Grilled Ramp Chimichurri

  1. Preheat the grill over high. Clean the ramps, dry them, toss them with oil, and grill them whole. Once charred and tender on all sides, remove the ramps from the grill and season with salt. Roughly chop and let cool a few minutes.
  2. In a food processor, combine the ramps, garlic, and parsley. Pulse until all the ingredients are coarsely chopped. Transfer the mixture to mixing bowl. Whisk in the sherry vinegar, lemon juice, and olive oil. Season with salt at the end. Set aside.

Pine Nut Mayo

  1. In a food processor, add the egg yolks. Blend for 1-2 minutes, until the yolk is pale in color and has thickened slightly. Begin to slowly drizzle in the oil, very slowly. If you add the oil too fast, the mayo will break. After incorporating about ¼ of the oil, drizzle in a touch of ice water. The water will help emulsify the mixture. Continue to alternate slowly adding oil and water. Use as much water as you need, being careful to not add too much. Soon, the mixture should begin to thicken. After adding all the oil, the mayo should be thick, pale, and creamy. Blend in the pine nuts, lemon juice, and salt. Pulse just until smooth. Refrigerate until ready to serve.

Fried Halloumi Cheese

  1. Slice the log of halloumi cheese into thin slices, about ¼ of an inch thick. Heat a sauté pan over medium heat. Add a generous amount of oil to coat the bottom of the pan.
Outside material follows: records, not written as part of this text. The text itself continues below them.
(** ** The two tabs as programs on a store of arrays

    numpy arrays are mutable objects: the store maps an address to the
    contents of the array that lives there.  A library call that returns a
    new array ([dct] and [idct] with their default [overwrite_x=False],
    [fillna] without [inplace]) allocates; [to_numpy()] and [reshape] return
    a view, that is the address they were given. *)

Section Tabs.
Context {V : Type}.
Variable zero : V.
Variables dct idct : list V -> list V.
(** Lines 63-67: the band and the flags, read off [satv]. *)
Variable spc : list V -> Q -> list bool.
(** [.fillna(0.0)] and the detector of [sklearn]. *)
Variable fillna0 : list V -> list V.
Variable fit_predict : Z -> Q -> list V -> list Z.

Definition M (A : Type) : Type := gmap nat (list V) -> A * gmap nat (list V).

Definition ret {A : Type} (a : A) : M A := fun h => (a, h).

Definition bind {A B : Type} (m : M A) (f : A -> M B) : M B :=
  fun h => let (a, h') := m h in f a h'.

(** A new array, at an address not in use. *)
Definition new_array (a : list V) : M nat :=
  fun h => let l := fresh (dom h) in (l, <[l := a]> h).

(** The contents of the array at [l]. *)
Definition contents (l : nat) : M (list V) :=
  fun h => (default [] (h !! l), h).

(** In-place update of the array at [l]. *)
Definition modify (l : nat) (f : list V -> list V) : M unit :=
  fun h => (tt, alter f l h).

Local Notation "'let*' x ':=' m 'in' k" := (bind m (fun x => k))
  (at level 10, x name, m at level 100, k at level 200).

(** Lines 58-67; [temperature] is the address of the column's buffer. *)
Definition spc_tab (temperature : nat) (dct_keep_frac k_sigma : Q) : M (nat * list bool) :=
  let s := temperature in
  let* sv := contents s in
  let* x := new_array (dct sv) in
  let* xv := contents x in
  let* _ := modify x (Py.slice_fill (Z.max 1 (cutoff (Py.len xv) dct_keep_frac)) zero) in
  let* xv' := contents x in
  let* satv := new_array (idct xv') in
  let* satv_v := contents satv in
  ret (satv, spc satv_v k_sigma).

(** Lines 92-96; [precipitation] is the address of the column's buffer. *)
Definition lof_tab (precipitation : nat) (n_neighbors : Z) (contamination : Q) : M (nat * list bool) :=
  let* col := contents precipitation in
  let* z := new_array (fillna0 col) in
  let* zv := contents z in
  ret (z, map (fun l => (l =? -1)%Z)
            (fit_predict (Lof.nn n_neighbors (Py.len zv)) contamination zv)).

End Tabs.

(** ** Sums and weights for the cosine transform *)

Module DctAlg.
Local Open Scope R_scope.

(** The weight of coefficient [k] in both transforms: [1/sqrt N] for
    [k = 0] and [sqrt (2/N)] otherwise. *)
Definition weight (N k : nat) : R := Dct.scale N k * 2.

(** [sum_n cos((2n+1) a_j) cos((2n+1) a_k)], weighted: entry [(j, k)] of the
    matrix of [idct] followed by [dct]. *)
Definition cokernel (N j k : nat) : R :=
  weight N j * weight N k
  * Dct.rsum (fun n => cos ((2 * INR n + 1) * Dct.angle N j)
                       * cos ((2 * INR n + 1) * Dct.angle N k)) 0 N.

(** The sum of the elements of an array. *)
Definition total (l : list R) : R := fold_right Rplus 0 l.

(** The sum of the squares of the elements of an array. *)
Definition energy (l : list R) : R := total (map (fun v => v * v) l).

End DctAlg.

(** ** Dictionaries, sorted distinct values *)

Module Dict.

(** [d.get(k)] on a dict literal, kept as the list of its items: [None]
    when the key is missing. *)
Fixpoint get {V : Type} (d : list (string * V)) (k : string) : option V :=
  match d with
  | [] => None
  | (k', v) :: d' => if String.eqb k' k then Some v else get d' k
  end.

(** [list(d.keys())]: the keys in the order of the literal. *)
Definition keys {V : Type} (d : list (string * V)) : list string := map fst d.

End Dict.

Module StringOrder <: TotalLeBool.
Definition t := string.
Definition leb := String.leb.
Definition leb_total : forall x y : t, leb x y = true \/ leb y x = true :=
  String.leb_total.
End StringOrder.

Module StringSort := Sort StringOrder.

(** [sorted(set(l))] and [sorted(col.unique())]: the distinct strings of
    [l] in increasing order. *)
Definition sorted_distinct (l : list string) : list string :=
  StringSort.sort (nodup String.string_dec l).

(** [l.index(x)]: the first position of [x]; [None] is the [ValueError]
    raised when [x] is not in the list. *)
Fixpoint list_index (x : string) (l : list string) : option nat :=
  match l with
  | [] => None
  | y :: l' => if String.eqb y x then Some 0%nat else option_map S (list_index x l')
  end.

(** ** Area selection (outlier page, lines 11-25) *)

Module Outlier.

Definition PRICE_AREAS : list (string * string) :=
  [("NO1", "Oslo"); ("NO2", "Kristiansand"); ("NO3", "Trondheim");
   ("NO4", "Tromsø"); ("NO5", "Bergen")]%string.

Definition CITY_COORDS : list (string * (Q * Q)) :=
  [("Oslo"%string, (59.9139, 10.7522)%Q);
   ("Kristiansand"%string, (58.1467, 7.9956)%Q);
   ("Trondheim"%string, (63.4305, 10.3951)%Q);
   ("Tromsø"%string, (69.6492, 18.9553)%Q);
   ("Bergen"%string, (60.3913, 5.3221)%Q)].

(** [get_selection()]; the argument is the entry ["selected_area"] of the
    session state, if any; [None] as result is the [KeyError] of
    [CITY_COORDS[city]]. *)
Definition get_selection (selected_area : option string)
  : option (string * string * Q * Q) :=
  let area := default "NO1"%string selected_area in
  let city := default "Oslo"%string (Dict.get PRICE_AREAS area) in
  match Dict.get CITY_COORDS city with
  | Some (lat, lon) => Some (area, city, lat, lon)
  | None => None
  end.

End Outlier.

(** ** Area selector of the production page (lines 12-25 and 56-68) *)

Module Production.

Definition PRICE_AREAS : list (string * string) :=
  [("NO1", "Oslo"); ("NO2", "Kristiansand"); ("NO3", "Trondheim");
   ("NO4", "Tromsø"); ("NO5", "Bergen")]%string.

Definition CITY_COORDS : list (string * (Q * Q)) :=
  [("Oslo"%string, (59.9139, 10.7522)%Q);
   ("Kristiansand"%string, (58.1467, 7.9956)%Q);
   ("Trondheim"%string, (63.4305, 10.3951)%Q);
   ("Tromsø"%string, (69.6492, 18.9553)%Q);
   ("Bergen"%string, (60.3913, 5.3221)%Q)].

(** The price areas of the previewed documents that pass the test
    [if d.get("priceArea")]: present and not the empty string.  A document
    is given by its [d.get("priceArea")]. *)
Definition truthy_areas (docs_preview : list (option string)) : list string :=
  flat_map (fun d => match d with
                     | Some a => if String.eqb a "" then [] else [a]
                     | None => []
                     end) docs_preview.

Definition areas_in_db (docs_preview : list (option string)) : list string :=
  sorted_distinct (truthy_areas docs_preview).

(** [areas = areas_in_db if areas_in_db else list(PRICE_AREAS.keys())]. *)
Definition areas (docs_preview : list (option string)) : list string :=
  match areas_in_db docs_preview with
  | [] => Dict.keys PRICE_AREAS
  | l => l
  end.

(** What lines 62-68 store for the other pages. *)
Record selection : Type := {
  selected_area : string;
  selected_city : string;
  selected_coords : Q * Q
}.

(** Lines 62-68 for the area the radio returned; [None] is the [KeyError]
    of [CITY_COORDS[city]]. *)
Definition select (area : string) : option selection :=
  let city := default "Oslo"%string (Dict.get PRICE_AREAS area) in
  match Dict.get CITY_COORDS city with
  | Some coords =>
      Some {| selected_area := area; selected_city := city; selected_coords := coords |}
  | None => None
  end.

End Production.

(** ** Selectors of the STL page (lines 35-54) *)

Module Stl.

(** A row of the production snapshot. *)
Record row : Type := {
  priceArea : string;
  productionGroup : string;
  startTime : Z;
  quantityKwh : Q
}.

(** [sorted(elhub["priceArea"].unique())]. *)
Definition price_areas (elhub : list row) : list string :=
  sorted_distinct (map priceArea elhub).

(** [default_area = st.session_state.get("selected_area", "NO1")]. *)
Definition default_area (selected_area : option string) : string :=
  default "NO1"%string selected_area.

(** The [index=] argument of the area selector; [None] is the
    [ValueError] of [list.index]. *)
Definition area_index (elhub : list row) (selected_area : option string) : option nat :=
  list_index (default_area selected_area) (price_areas elhub).

(** [groups]: the production groups on offer for [area]. *)
Definition groups (elhub : list row) (area : string) : list string :=
  sorted_distinct
    (map productionGroup (List.filter (fun r => String.eqb (priceArea r) area) elhub)).

(** [elhub[(elhub.priceArea == area) & (elhub.productionGroup == group)]]. *)
Definition selected_rows (elhub : list row) (area group : string) : list row :=
  List.filter (fun r => String.eqb (priceArea r) area && String.eqb (productionGroup r) group)
    elhub.

End Stl.

(** ** Month range of the dashboard (app.py, lines 78-80) *)

Module App.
When the oil is sizzling, add the cheese in an even layer. Don’t overcrowd the pan. Depending on the size of your pan, you may have to work in batches. After 2 minutes, or when the cheese is golden brown, flip each slice and brown on the other side. Transfer the cheese to a plate. Serve warm.

Burgers

  1. Place the ground beef into a mixing bowl. Season with a generous amount of salt and black pepper, mixing well. Form the beef into six (¼ lb) patties. Lay the patties out onto a sheet pan. Make a small indent in the center of each patty. Grill the patties until your desired doneness. I like to start the burgers on the hottest side of my grill until they have a good sear on both sides. I’ll then transfer the burgers to the cooler side of the grill so they can slowly finish cooking.
  2. Slice the buns in half, if they’re not already sliced. If using, spread softened ramp butter onto the inside of each bun. Toast the buns on the grill. If not using the ramp butter, you can use regular butter, oil, or simply toast them dry.

To Assemble

  1. Spread the pine nut mayo onto the bottom bun. Add a small handful of arugula. Place the burger on top. Lay a few pieces of halloumi cheese onto the burger. Finish by spooning the ramp chimichurri on top of the cheese. Close the burgers and dig in.

Notes

  • You can easily increase the amount of ground beef, halloumi cheese, arugula and pretzel buns to make more burgers. There will be plenty of chimichurri and pine nut mayo.